**TASK ITEM**
Examine each line of the data. Copy the line if it includes the word "JsValue".
╔══
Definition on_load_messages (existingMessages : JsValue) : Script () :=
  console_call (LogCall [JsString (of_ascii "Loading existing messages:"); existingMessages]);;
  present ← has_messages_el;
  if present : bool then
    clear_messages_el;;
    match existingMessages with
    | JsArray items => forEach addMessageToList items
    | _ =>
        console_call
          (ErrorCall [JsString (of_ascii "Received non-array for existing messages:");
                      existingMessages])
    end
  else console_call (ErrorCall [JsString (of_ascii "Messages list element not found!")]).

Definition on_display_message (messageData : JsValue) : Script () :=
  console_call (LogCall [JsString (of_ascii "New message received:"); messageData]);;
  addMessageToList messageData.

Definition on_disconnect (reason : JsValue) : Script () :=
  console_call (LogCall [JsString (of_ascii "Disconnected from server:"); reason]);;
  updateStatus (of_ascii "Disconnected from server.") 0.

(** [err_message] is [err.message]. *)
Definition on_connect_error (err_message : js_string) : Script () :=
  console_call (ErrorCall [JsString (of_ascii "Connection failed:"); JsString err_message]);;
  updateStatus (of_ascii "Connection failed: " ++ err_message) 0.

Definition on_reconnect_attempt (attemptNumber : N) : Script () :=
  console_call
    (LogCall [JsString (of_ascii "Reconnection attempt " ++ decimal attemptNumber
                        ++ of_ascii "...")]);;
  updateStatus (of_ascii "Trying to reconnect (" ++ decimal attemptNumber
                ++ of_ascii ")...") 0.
╚══
**ANSWER AREA**
Definition on_load_messages (existingMessages : JsValue) : Script () :=
Definition on_display_message (messageData : JsValue) : Script () :=
Definition on_disconnect (reason : JsValue) : Script () :=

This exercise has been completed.